Playing with her younger sister overseas was a dream for Karlie Samuelson. But this — getting to share a WNBA court — is something even bigger.

“This moment is definitely surreal,” Karlie said Sunday morning alongside her younger sister Katie Lou during a video conference. “I’m just taking it in.”

Sunday’s matchup between Karlie’s Sparks and Katie Lou’s Storm is the first time the sisters have ever played against each other in an official game.
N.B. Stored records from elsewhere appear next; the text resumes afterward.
(* ===== verification/HttpDate.v ===== *)
(** * IMF-fixdate reading (src/src/auth/legacy_auth/http_date.rs)

    [parse_http_date] and its calendar helpers, translated statement by
    statement, and the theorem that the reader accepts exactly the IMF-fixdate
    texts of the proleptic Gregorian dates from 1970 to 9999 and returns their
    epoch second. *)
From S2P Require Import Prelude RustStr.

Local Open Scope string_scope.
Local Open Scope Z_scope.

Definition DAY_NAMES : list string := ["Sun"; "Mon"; "Tue"; "Wed"; "Thu"; "Fri"; "Sat"].
Definition MONTH_NAMES : list string :=
  ["Jan"; "Feb"; "Mar"; "Apr"; "May"; "Jun"; "Jul"; "Aug"; "Sep"; "Oct"; "Nov"; "Dec"].
Definition EPOCH_WEEKDAY_FROM_SUNDAY : Z := 4.

(** A number of exactly [width] ASCII digits. *)
Definition fixed_digits (text : string) (width : Z) : option Z :=
  if negb (str_len text =? width) || negb (str_all is_ascii_digit text) then None
  else parse_i64 text.

(** Rust's [%] and [/] on [i64] are [Z.rem] and [Z.quot]. *)
Definition is_leap_year (year : Z) : bool :=
  ((Z.rem year 4 =? 0) && negb (Z.rem year 100 =? 0)) || (Z.rem year 400 =? 0).

Definition days_in_month (year month : Z) : Z :=
  match month with
  | 1 | 3 | 5 | 7 | 8 | 10 | 12 => 31
  | 4 | 6 | 9 | 11 => 30
  | _ => if is_leap_year year then 29 else 28
  end.

Definition days_from_civil (year0 month day : Z) : Z :=
  let year := if month <=? 2 then year0 - 1 else year0 in
  let era := year / 400 in
  let year_of_era := year - era * 400 in
  let month_from_march := Z.rem (month + 9) 12 in
  let day_of_year := Z.quot (153 * month_from_march + 2) 5 + day - 1 in
  let day_of_era :=
    year_of_era * 365 + Z.quot year_of_era 4 - Z.quot year_of_era 100 + day_of_year in
  era * 146097 + day_of_era - 719468.

(** [Iterator::next] over an already split text. *)
Definition next {A} (l : list A) : option (A * list A) :=
  match l with [] => None | x :: l => Some (x, l) end.

(** [MONTH_NAMES.iter().position(|name| *name == month_name)]. *)
Fixpoint position (name : string) (names : list string) : option Z :=
  match names with
  | [] => None
  | n :: names => if bool_decide (n = name) then Some 0 else Z.succ <$> position name names
  end.
(* ===== verification/CursorKey.v ===== *)
(** * The cursor key and the text of a cursor

    [hmac_sha256], [constant_time_eq] and [CursorKey] of [src/src/api/protocol.rs], the
    [hex] crate as an interface, and what the two cursor texts of the Hub share:
    [prefix.<payload hex>.<tag hex>]. *)
From S2P Require Import Prelude RustStr External Bytes.
Local Open Scope string_scope.
Local Open Scope Z_scope.

(** ** The [hex] crate *)

(** [b.is_ascii_digit() || (b'a'..=b'f').contains(&b)]. *)
Definition lowercase_hex_byte (c : ascii) : bool := is_ascii_digit c || byte_in 97 102 c.
Definition lowercase_hex (value : string) : bool := str_all lowercase_hex_byte value.

Class Hex := { hex_encode : string -> string; hex_decode : string -> option string }.
(** What its documentation says of [encode] and [decode]. *)
Class HexLaws `{Hex} := {
  hex_encode_len b : String.length (hex_encode b) = (2 * String.length b)%nat;
  hex_encode_lower b : lowercase_hex (hex_encode b) = true;
  hex_decode_encode b : hex_decode (hex_encode b) = Some b;
  hex_decode_lower s b : lowercase_hex s = true -> hex_decode s = Some b -> hex_encode b = s;
}.

(** [decode_to_slice] into an array of [n] bytes. *)
Definition decode_to_slice `{Hex} (n : nat) (s : string) : option string :=
  bytes ← hex_decode s; then_some (bool_decide (String.length bytes = n)) bytes.

(** ** Keyed hashes *)

Definition byte_xor (a b : ascii) : ascii := byte_ascii (Z.lxor (byte_of a) (byte_of b)).
Definition string_map (f : ascii -> ascii) (s : string) : string :=
  string_of_list_ascii (map f (list_ascii_of_string s)).
(** A buffer of [n] zero bytes with [s] written to its start. *)
Definition zero_padded (n : nat) (s : string) : string :=
  append s (string_of_list_ascii (repeat (byte_ascii 0) (n - String.length s))).

Definition hmac_sha256 `{Digest} (key message : string) : string :=
  let BLOCK_BYTES := 64%nat in
  let key_block := zero_padded BLOCK_BYTES (if str_len key >? Z.of_nat BLOCK_BYTES then sha256 key else key) in
  let inner_digest := sha256 (append (string_map (byte_xor (byte_ascii 54)) key_block) message) in
  sha256 (append (string_map (byte_xor (byte_ascii 92)) key_block) inner_digest).

Fixpoint different (acc : Z) (l r : string) : Z :=
  match l, r with
  | String a l, String b r => different (Z.lor acc (Z.lxor (byte_of a) (byte_of b))) l r
  | _, _ => acc
  end.
Definition constant_time_eq (l r : string) : bool :=
  if negb (str_len l =? str_len r) then false else different 0 l r =? 0.

(** ** The key *)

Definition MANIFEST_SIGNING_SEED_DOMAIN : string := "teslatlas-hub/manifest-ed25519-signing-seed/v1".
Definition FLEET_CREDENTIAL_ENCRYPTION_DOMAIN : string := "teslatlas-hub/fleet-credential-encryption/v1".
Definition PUBLIC_QUERY_CURSOR_DOMAIN : string :=
  append "teslatlas-hub/public-query-cursor/v1" (String "000"%char "").

(** Thirty-two bytes. *)
Definition CursorKey : Type := string.

Definition manifest_signing_seed `{Digest} (key : CursorKey) : string := hmac_sha256 key MANIFEST_SIGNING_SEED_DOMAIN.
Definition fleet_credential_encryption_key `{Digest} (key : CursorKey) : string :=
  hmac_sha256 key FLEET_CREDENTIAL_ENCRYPTION_DOMAIN.
Definition public_query_cursor_tag `{Digest} (key : CursorKey) (payload : string) : string :=
  hmac_sha256 key (append PUBLIC_QUERY_CURSOR_DOMAIN payload).
Definition verifies_public_query_cursor_tag `{Digest} (key : CursorKey) (payload tag : string) : bool :=
  constant_time_eq (public_query_cursor_tag key payload) tag.

(** ** The text of a cursor *)

Definition cursor_text `{Hex} (prefix payload tag : string) : string :=
  append prefix (append "." (append (hex_encode payload) (append "." (hex_encode tag)))).

Definition cursor_bytes `{Hex} (payload_len tag_len : nat) (payload_hex tag_hex : string) : option (string * string) :=
  if negb (bool_decide (String.length payload_hex = (payload_len * 2)%nat))
     || negb (bool_decide (String.length tag_hex = (tag_len * 2)%nat))
     || negb (lowercase_hex payload_hex) || negb (lowercase_hex tag_hex)
  then None
  else
    payload ← decode_to_slice payload_len payload_hex;
    tag ← decode_to_slice tag_len tag_hex;
    mret (payload, tag).

(** [prefix.payload.tag] and nothing more. *)
Definition split_cursor `{Hex} (payload_len tag_len : nat) (cursor prefix : string) : option (string * string) :=
  match str_split "." cursor with
  | [found_prefix; payload_hex; tag_hex]%list =>
      if bool_decide (found_prefix = prefix) then cursor_bytes payload_len tag_len payload_hex tag_hex else None
  | _ => None
  end.

(** ** Facts *)

Lemma different_zero acc l r :
  String.length l = String.length r -> 0 <= acc -> different acc l r = 0 <-> acc = 0 /\ l = r.
Proof.
  revert acc r. induction l as [|a l IH]; intros acc [|b r]; cbn; try done; [intuition|].
  intros [= Hl] Ha. pose proof (byte_of_range a). pose proof (byte_of_range b).
  assert (0 <= Z.lxor (byte_of a) (byte_of b)) by (apply Z.lxor_nonneg; lia).
  rewrite IH; [|done|by apply Z.lor_nonneg]. rewrite Z.lor_eq_0_iff, Z.lxor_eq_0_iff. split.
  - intros [[-> Hab] ->]. split; [done|]. f_equal. by rewrite <- (byte_ascii_of a), <- (byte_ascii_of b), Hab.
  - by intros [-> [= -> ->]].
Qed.

Lemma constant_time_eq_true l r : constant_time_eq l r = true <-> l = r.
Proof.
  unfold constant_time_eq. split.
  - case_match eqn:Hl; [done|]. apply negb_false_iff, Z.eqb_eq in Hl. intros H%Z.eqb_eq.
    apply different_zero in H as [_ H]; [done| |lia]. unfold str_len in Hl. lia.
  - intros ->. rewrite Z.eqb_refl. cbn [negb]. apply Z.eqb_eq. by apply different_zero.
Qed.

Lemma lowercase_hex_no_dot s : lowercase_hex s = true -> str_contains "." s = false.
Proof. intros H. by eapply str_all_not_contains. Qed.

Lemma cursor_bytes_spec `{HexLaws} pl tl p t payload tag :
  cursor_bytes pl tl p t = Some (payload, tag)
  <-> p = hex_encode payload /\ t = hex_encode tag /\ String.length payload = pl /\ String.length tag = tl.
Proof.
  unfold cursor_bytes, decode_to_slice. split.
  - case_match eqn:Hc; [done|]. repeat (apply orb_false_iff in Hc as [Hc ?]). bsimp.
    intros (x & (y & Hy & Hx)%bind_Some & (z & (w & Hw & Hz)%bind_Some & E)%bind_Some)%bind_Some.
    unfold then_some in *. repeat case_match; simplify_eq/=. bsimp.
    cbv [mret option_ret] in E. injection E as <- <-. rewrite (hex_decode_lower p x), (hex_decode_lower t z) by done. done.
  - intros (-> & -> & <- & <-). rewrite !hex_encode_len, !hex_encode_lower, !hex_decode_encode.
    rewrite !bool_decide_true by lia. cbn. by rewrite !bool_decide_true.
Qed.

(** A text splits exactly when it is the text of its bytes. *)
Lemma split_cursor_spec `{HexLaws} pl tl cursor prefix payload tag :
  str_contains "." prefix = false ->
  split_cursor pl tl cursor prefix = Some (payload, tag)
  <-> cursor = cursor_text prefix payload tag /\ String.length payload = pl /\ String.length tag = tl.
Proof.
  intros Hp. unfold split_cursor. split.
  - destruct (str_split "." cursor) as [|x [|y [|z [|? ?]]]] eqn:Es; try done.
    case_bool_decide; [subst x|done]. intros (-> & -> & Hl)%cursor_bytes_spec. split; [|done].
    rewrite <- (str_join_split "." cursor), Es. unfold cursor_text. cbn [str_join]. done.
  - intros (-> & Hl & Ht). unfold cursor_text.
    change (append "." (hex_encode tag)) with (String "." (hex_encode tag)).
    change (append "." (append (hex_encode payload) (String "." (hex_encode tag))))
      with (String "." (append (hex_encode payload) (String "." (hex_encode tag)))).
    rewrite (str_split_app "." prefix) by done.
    rewrite (str_split_app "." (hex_encode payload)) by apply lowercase_hex_no_dot, hex_encode_lower.
    rewrite (str_split_none "." (hex_encode tag)) by apply lowercase_hex_no_dot, hex_encode_lower.
    rewrite bool_decide_true by done. by apply cursor_bytes_spec.
Qed.

(** ** A hexadecimal text *)

Definition hex_char (d : Z) : ascii := byte_ascii (if d <? 10 then 48 + d else 87 + d).
Definition hex_value (c : ascii) : option Z :=
  if is_ascii_digit c then Some (byte_of c - 48) else then_some (byte_in 97 102 c) (byte_of c - 87).
Fixpoint hex_text (s : string) : string :=
  match s with
  | EmptyString => ""
  | String c s => String (hex_char (byte_of c / 16)) (String (hex_char (byte_of c mod 16)) (hex_text s))
  end.
Fixpoint hex_read (s : string) : option string :=
  match s with
  | EmptyString => Some ""
  | String _ EmptyString => None
  | String a (String b s) => x ← hex_value a; y ← hex_value b; rest ← hex_read s; Some (String (byte_ascii (16 * x + y)) rest)
  end.

Lemma byte_cases (P : ascii -> Prop) : (forall n, (n < 256)%nat -> P (ascii_of_nat n)) -> forall c, P c.
Proof. intros H c. rewrite <- (ascii_nat_embedding c). apply H, nat_ascii_bounded. Qed.

Definition hex_byte_ok (c : ascii) : bool :=
  let a := hex_char (byte_of c / 16) in
  let b := hex_char (byte_of c mod 16) in
  lowercase_hex_byte a && lowercase_hex_byte b
  && match hex_value a, hex_value b with
     | Some x, Some y => bool_decide (byte_ascii (16 * x + y) = c)
     | _, _ => false
     end.
Lemma hex_byte_all c : hex_byte_ok c = true.
Proof.
  revert c. apply byte_cases. intros n Hn.
  assert (forallb (fun n => hex_byte_ok (ascii_of_nat n)) (seq 0 256) = true) as H by (vm_compute; reflexivity).
  rewrite forallb_forall in H. apply H, in_seq. lia.
Qed.
Definition hex_digit_ok (c : ascii) : bool :=
  negb (lowercase_hex_byte c)
  || match hex_value c with Some x => (0 <=? x) && (x <? 16) && bool_decide (hex_char x = c) | None => false end.
Lemma hex_digit_all c : hex_digit_ok c = true.
Proof.
  revert c. apply byte_cases. intros n Hn.
  assert (forallb (fun n => hex_digit_ok (ascii_of_nat n)) (seq 0 256) = true) as H by (vm_compute; reflexivity).
  rewrite forallb_forall in H. apply H, in_seq. lia.
Qed.

Definition ascii_hex : Hex := {| hex_encode := hex_text; hex_decode := hex_read |}.
Lemma ascii_hex_laws : @HexLaws ascii_hex.
Proof.
  split; cbn.
  - induction b as [|c b IH]; cbn; [done|]. rewrite IH. lia.
  - induction b as [|c b IH]; cbn [hex_text lowercase_hex str_all]; [done|]. pose proof (hex_byte_all c) as Hc. unfold hex_byte_ok in Hc. bsimp.
    unfold lowercase_hex in *. cbn. by rewrite H, H1.
  - induction b as [|c b IH]; cbn [hex_text hex_read]; [done|]. pose proof (hex_byte_all c) as Hc. unfold hex_byte_ok in Hc. bsimp.
    repeat case_match; try done. bsimp. cbn. rewrite IH. cbn. congruence.
  - fix IH 1. intros [|a [|c s]] b; cbn; [by intros _ [= <-]|done|].
    unfold lowercase_hex. cbn [str_all]. rewrite !andb_true_iff. intros (Ha & Hc & Hs).
    pose proof (hex_digit_all a) as Da. pose proof (hex_digit_all c) as Dc. unfold hex_digit_ok in *. rewrite Ha, Hc in *. cbn [negb orb] in *.
    destruct (hex_value a) as [x|]; [|done]. destruct (hex_value c) as [y|]; [|done]. bsimp. cbn.
    intros (r & Hr & [= <-])%bind_Some. cbn [hex_text]. rewrite (IH s r Hs Hr), byte_of_ascii, Z.mod_small by lia.
    rewrite (Z.mul_comm 16 x), Z.div_add_l, (Z.div_small y), (Z.add_comm (x * 16)), Z.mod_add, (Z.mod_small y), Z.add_0_r by lia.
    congruence.
Qed.
(* ===== verification/Ledger.v ===== *)
(** * The request ledger: counter, cost and local cap

    [src/src/collection/collector/scheduler_counters.rs]: [LedgerState] with
    every operation, the counted start of a Fleet helper, and the estimate.
    [u64] counts are [Z] with saturation written out; [u128] products are exact.
    The [time] crate is the parameter [Calendar]; a monotonic instant is its
    nanosecond count. *)
From S2P Require Import Prelude RustStr Endpoint.
Local Open Scope string_scope.
Local Open Scope Z_scope.

Definition COST_UNITS_PER_DOLLAR : Z := 150000.
Definition COST_UNITS_PER_CENT : Z := COST_UNITS_PER_DOLLAR / 100.
Definition K_RESERVE_BLOCK : Z := 20.
Definition K_CAP_WARN_PERCENT : Z := 80.
Definition K_COUNTER_FLUSH_NS : Z := 60 * 60 * 1000000000.
Definition K_PROJECTION_MIN_ELAPSED_MS : Z := 24 * 60 * 60 * 1000.
Definition TESLA_MONTHLY_DISCOUNT_CENTS : Z := 1000.
Definition K_CLOCK_DIVERGENCE_MS : Z := 60000.
Definition CAP_SCOPE_NOTE : string := "The local cap governs scheduled polling.".
Definition PROJECTION_AFTER_FIRST_DAY : string := "projection after the first day".

(** [u64::div_ceil] and [u128::div_ceil]. *)
Definition div_ceil (a b : Z) : Z := (a + b - 1) / b.

(** [CollectorMode::code]. *)
Definition mode_code (m : CollectorMode) : string :=
  match m with Legacy => "legacy" | ProviderMode => "provider" | FleetPolling => "fleet_polling" end.
#[export] Instance CollectorMode_eq_dec : EqDecision CollectorMode.
Proof. solve_decision. Defined.
Lemma exposure_except_eq l c : ledger_wf l ->
  exposure_units l (Some c) = Z.min u64_max (total l expo - term l expo c).
Proof.
  intros [Hc _]. unfold exposure_units.
  rewrite (fold_left_ext _ (fun t d => if billed l d && negb (bool_decide (Some d = Some c))
    then u64_sadd t (Z.min u64_max (expo (qget (counts l) d) * price l d)) else t)).
  - rewrite (fold_sat (fun d => billed l d && negb (bool_decide (Some d = Some c)))
              (fun d => expo (qget (counts l) d) * price l d)).
    + f_equal. unfold total, term.
      destruct c; rewrite ?(bool_decide_eq_true_2 (Some ?[x] = Some ?x)) by done; simpl;
        rewrite ?andb_true_r, ?andb_false_r; lia.
    + intros d. apply Z.mul_nonneg_nonneg; [|apply price_nonneg].
      pose proof (expo_nonneg _ (Hc d)). lia.
  - intros t d. destruct (billed l d && _); [|done]. by rewrite exposure_requests_eq.
Qed.

(** Only the changed category's term moves. *)
Lemma total_set_count l f c k :
  total (set_count l c k) f
  = total l f - term l f c + (if billed l c then f k * price l c else 0).
Proof.
  unfold total. assert (forall d, term (set_count l c k) f d
    = if decide (c = d) then (if billed l c then f k * price l c else 0) else term l f d) as H.
  { intros d. unfold term at 1. change (billed (set_count l c k) d) with (billed l d).
    change (price (set_count l c k) d) with (price l d).
    change (counts (set_count l c k)) with (qset (counts l) c k). rewrite qget_qset.
    destruct (decide (c = d)) as [->|]; [done|]. done. }
  rewrite !H. destruct c; simpl; lia.
Qed.

(** Ledgers of one mode and one price list compare category by category. *)
Lemma total_le l l' f g :
  l_mode l' = l_mode l -> pricing l' = pricing l ->
  (forall c, billed l c = true -> f (qget (counts l) c) <= g (qget (counts l') c)) ->
  total l f <= total l' g.
Proof.
  intros Hm Hp H. unfold total.
  assert (forall c, term l f c <= term l' g c) as Hc.
  { intros c. unfold term. assert (billed l' c = billed l c) as -> by (unfold billed, is_fleet; by rewrite Hm, Hp).
    assert (price l' c = price l c) as -> by (unfold price; by rewrite Hp).
    destruct (billed l c) eqn:E; [|done].
    apply Z.mul_le_mono_nonneg_r; [apply price_nonneg|auto]. }
  pose proof (Hc Data). pose proof (Hc State). pose proof (Hc Wake). pose proof (Hc Command). lia.
Qed.

(** The two ledgers count and price alike; they differ in the month's clock or
    in what has been logged. *)
Record same_money (l l' : LedgerState) : Prop := {
  sm_counts : counts l' = counts l;
  sm_mode : l_mode l' = l_mode l;
  sm_pricing : pricing l' = pricing l;
  sm_cap : cap_units l' = cap_units l;
  sm_persisted : persisted l' = persisted l;
  sm_key : key (span l') = key (span l);
}.

Lemma same_money_total l l' f : same_money l l' -> total l' f = total l f.
Proof.
  intros [Hc Hm Hp _ _ _]. unfold total, term, billed, price, is_fleet.
  by rewrite Hc, Hm, Hp.
Qed.

Lemma check_cap_warning_same l : same_money l (check_cap_warning l).
Proof. unfold check_cap_warning. repeat case_match; by split. Qed.

(** ** One category against its stored row *)

(** [v] is the row the store holds, [k] the count in memory. *)
Record cat_inv (is_billed : bool) (k : CategoryCount) (v : CounterView) : Prop := {
  ci_row : 0 <= v_billable v <= v_sent v /\ v_sent v <= i64_max /\ 0 <= v_reserved v <= i64_max;
  (** sends rely only on a reservation the store holds *)
  ci_reserved : reserved_persisted k <= v_reserved v <= reserved_pending k;
  (** what was known not to be billed stays not billed *)
  ci_unbilled : v_sent v - v_billable v <= unbilled k;
  (** nothing was sent beyond the stored reservation *)
  ci_sent : is_billed = true -> sent k <= Z.max (v_reserved v) (v_sent v);
  ci_flight : is_billed = true -> 0 < c_in_flight k -> sent k <= reserved_pending k;
}.

(** The counts after [start], [unstart] and [complete]. *)
Definition k_start (k : CategoryCount) : CategoryCount :=
  k <| sent := u64_sadd (sent k) 1 |> <| c_in_flight := u64_sadd (c_in_flight k) 1 |>.
Definition k_unstart (k : CategoryCount) : CategoryCount :=
  k <| sent := u64_ssub (sent k) 1 |> <| c_in_flight := u64_ssub (c_in_flight k) 1 |>.
Definition k_complete (bill : bool) (k : CategoryCount) : CategoryCount :=
  let k := k <| c_in_flight := u64_ssub (c_in_flight k) 1 |> in
  if bill && (billable k <? sent k) then
    let k := k <| billable := billable k + 1 |> in
    k <| reserved_pending := Z.max (reserved_pending k) (billable k) |>
  else k.

Ltac count_solve :=
  repeat match goal with H : count_wf _ |- _ => destruct H | H : cat_inv _ _ _ |- _ => destruct H end;
  unfold expo, counted, unbilled in *; simpl in *; intros; munfold; try lia.

Lemma k_start_ok b k v :
  count_wf k -> cat_inv b k v -> sent k < u64_max -> (b = true -> sent k < reserved_persisted k) ->
  count_wf (k_start k) /\ cat_inv b (k_start k) v /\ (b = true -> expo (k_start k) = expo k).
Proof.
  intros Hw Hi Hs Hb. unfold k_start. split_and!; [split|split|]; count_solve.
  all: try (specialize (Hb ltac:(done))); try (specialize (ci_sent0 ltac:(done))); lia.
Qed.

Lemma k_unstart_ok b k v :
  count_wf k -> cat_inv b k v -> 0 < c_in_flight k ->
  count_wf (k_unstart k) /\ cat_inv b (k_unstart k) v /\ expo (k_unstart k) <= expo k.
Proof.
  intros Hw Hi Hf. unfold k_unstart. split_and!; [split|split|]; count_solve.
  all: try (specialize (ci_sent0 ltac:(done))); try (specialize (ci_flight0 ltac:(done) ltac:(lia))); lia.
Qed.

Lemma k_complete_ok b bill k v :
  count_wf k -> cat_inv b k v -> 0 < c_in_flight k ->
  count_wf (k_complete bill k) /\ cat_inv b (k_complete bill k) v /\ expo (k_complete bill k) <= expo k.
Proof.
  intros Hw Hi Hf. unfold k_complete. simpl.
  destruct bill; simpl; [destruct (billable k <? sent k) eqn:E; bsimp|];
    (split_and!; [split|split|]); count_solve.
  all: try (specialize (ci_sent0 ltac:(done))); try (specialize (ci_flight0 ltac:(done) ltac:(lia))); lia.
Qed.

(** A raise to [r] between [max reserved sent] and the ceiling. *)
Lemma k_raise_ok b k v r :
  count_wf k -> cat_inv b k v -> reserved_pending k <= r -> sent k <= r -> r <= u64_max ->
  let k' := k <| reserved_pending := r |> in
  count_wf k' /\ cat_inv b k' v /\ expo k' = r - unbilled k.
Proof.
  intros Hw Hi H1 H2 H3. split_and!; [split|split|]; count_solve. by apply ci_sent0.
Qed.

(** The row a commit writes. *)
Lemma view_of_eq k : count_wf k -> view_of k = MkView (sent k - c_in_flight k) (billable k) (reserved_pending k).
Proof. intros []. unfold view_of. f_equal. mlia. Qed.

Lemma k_written_ok b k v :
  count_wf k -> cat_inv b k v -> sent k <= i64_max -> reserved_pending k <= i64_max ->
  cat_inv b k (view_of k).
Proof.
  intros Hw Hi Hs Hr. rewrite view_of_eq by done. split; count_solve.
  all: destruct (decide (c_in_flight k = 0)); [lia|]; specialize (ci_flight0 ltac:(done) ltac:(lia)); lia.
Qed.

(** The count a restart makes of a stored row. *)
Lemma loaded_ok b k v :
  count_wf k -> cat_inv b k v ->
  let k' := loaded_count b v in
  count_wf k' /\ cat_inv b k' v /\
  (b = true -> counted k <= counted k' /\ expo k' = counted k' /\
               counted k' = v_billable v + Z.max 0 (v_reserved v - v_sent v)).
Proof.
  intros Hw Hi. unfold loaded_count. rewrite Z.gtb_ltb. destruct b; simpl;
    [destruct (v_sent v <? v_reserved v) eqn:E; bsimp|]; (split_and!; [split|split|]); count_solve.
  all: try (specialize (ci_sent0 eq_refl)); lia.
Qed.

(** ** The machine: scheduled requests, commits and crashes within one month *)

(** The ledger in memory, the rows the store holds, and the rows of a commit
    that the store has accepted and the ledger has not yet been told of. *)
Record machine := MkMachine {
  m_ledger : LedgerState;
  m_store : quad CounterView;
  m_commit : option (list CollectorCounterRow);
}.

(** The write of rows keyed by month, mode and category. *)
Definition upsert (l : LedgerState) (V : quad CounterView) (rs : list CollectorCounterRow)
    : quad CounterView :=
  fold_left (fun V row => match row_category l row with
                          | Some c => qset V c (row_view row)
                          | None => V
                          end) rs V.

Definition store_rows (l : LedgerState) (V : quad CounterView) : list CollectorCounterRow :=
  map (fun c => row_of l c (qget V c)) all_categories.

Definition fits_rows (l : LedgerState) : Prop :=
  forall c, sent (qget (counts l) c) <= i64_max /\ reserved_pending (qget (counts l) c) <= i64_max.

Inductive ledger_step `{Calendar} : machine -> machine -> Prop :=
| ls_start l V m c a l' :
    start l c = (a, l') -> sent (qget (counts l) c) < u64_max ->
    ledger_step (MkMachine l V m) (MkMachine l' V m)
| ls_unstart l V m c :
    0 < c_in_flight (qget (counts l) c) ->
    ledger_step (MkMachine l V m) (MkMachine (unstart l c) V m)
| ls_complete l V m c b :
    0 < c_in_flight (qget (counts l) c) ->
    ledger_step (MkMachine l V m) (MkMachine (complete l c b) V m)
| ls_plan l V m steps b l' :
    Forall (fun '(_, planned) => 0 <= planned) steps -> plan l steps = (b, l') ->
    ledger_step (MkMachine l V m) (MkMachine l' V m)
| ls_same_month l V m wall mono l' :
    refresh l wall mono = (MonthUnchanged, l') ->
    ledger_step (MkMachine l V m) (MkMachine l' V m)
| ls_commit l V :
    fits_rows l ->
    ledger_step (MkMachine l V None) (MkMachine l (upsert l V (rows l)) (Some (rows l)))
| ls_marked l V rs mono :
    ledger_step (MkMachine l V (Some rs)) (MkMachine (mark_persisted l rs mono) V None)
| ls_crash l V m l0 wall mono :
    l_mode l0 = l_mode l -> pricing l0 = pricing l -> cap_units l0 = cap_units l ->
    key (span (load l0 (store_rows l V) wall mono)) = key (span l) ->
    ledger_step (MkMachine l V m) (MkMachine (load l0 (store_rows l V) wall mono) V None).

(** The ledger a restart would compute from the store. *)
Definition reloaded (l : LedgerState) (V : quad CounterView) : LedgerState :=
  l <| counts := qmap (loaded_count true) V |>.

Definition commit_inv (l : LedgerState) (V : quad CounterView) (m : option (list CollectorCounterRow))
    : Prop :=
  match m with
  | None => forall c, qget (persisted l) c = qget V c
  | Some rs => (forall row, row ∈ rs -> exists c, row = row_of l c (qget V c)) /\
               forall c, qget (persisted l) c = qget V c \/ row_of l c (qget V c) ∈ rs
  end.

Record machine_inv (M : machine) : Prop := {
  mi_wf : ledger_wf (m_ledger M);
  mi_cat : forall c, cat_inv (billed (m_ledger M) c) (qget (counts (m_ledger M)) c) (qget (m_store M) c);
  mi_cap : total (m_ledger M) expo <= cap_units (m_ledger M);
  mi_store : total (reloaded (m_ledger M) (m_store M)) counted <= cap_units (m_ledger M);
  mi_commit : commit_inv (m_ledger M) (m_store M) (m_commit M);
}.

Lemma same_money_billed l l' c : same_money l l' -> billed l' c = billed l c.
Proof. intros [_ Hm Hp _ _ _]. unfold billed, is_fleet. by rewrite Hm, Hp. Qed.

Lemma reloaded_total l l' V f :
  l_mode l' = l_mode l -> pricing l' = pricing l -> total (reloaded l' V) f = total (reloaded l V) f.
Proof. intros Hm Hp. unfold total, term, billed, price, is_fleet. simpl. by rewrite Hm, Hp. Qed.

Lemma row_of_key l l' c v :
  key (span l') = key (span l) -> l_mode l' = l_mode l -> row_of l' c v = row_of l c v.
Proof. intros Hk Hm. unfold row_of. by rewrite Hk, Hm. Qed.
Karlie, two years older than Katie Lou, is a WNBA journeywoman who is on her fifth stint with the Sparks. The Stanford alumna first signed with the team in 2017, but didn’t make the final cut because of a foot injury. She has alternated between brief WNBA contracts and overseas, where the sisters who both attended Mater Dei united for Spain’s CB Avenida last year.

“That was living a dream playing together,” Karlie said.

While in Spain, Katie Lou learned that she had been traded from the Dallas Wings, the team that drafted her fourth overall 2019, to Seattle. When the WNBA schedule was released, Karlie made plans to attend the July 4 game to cheer on Katie Lou.

By game time, she was doing a lot more than just cheering.

Karlie signed with the Sparks in June to help the team overcome a rash of injuries. She scored a career-high 13 points on five-of-five shooting in a win over the Washington Mystics on June 24.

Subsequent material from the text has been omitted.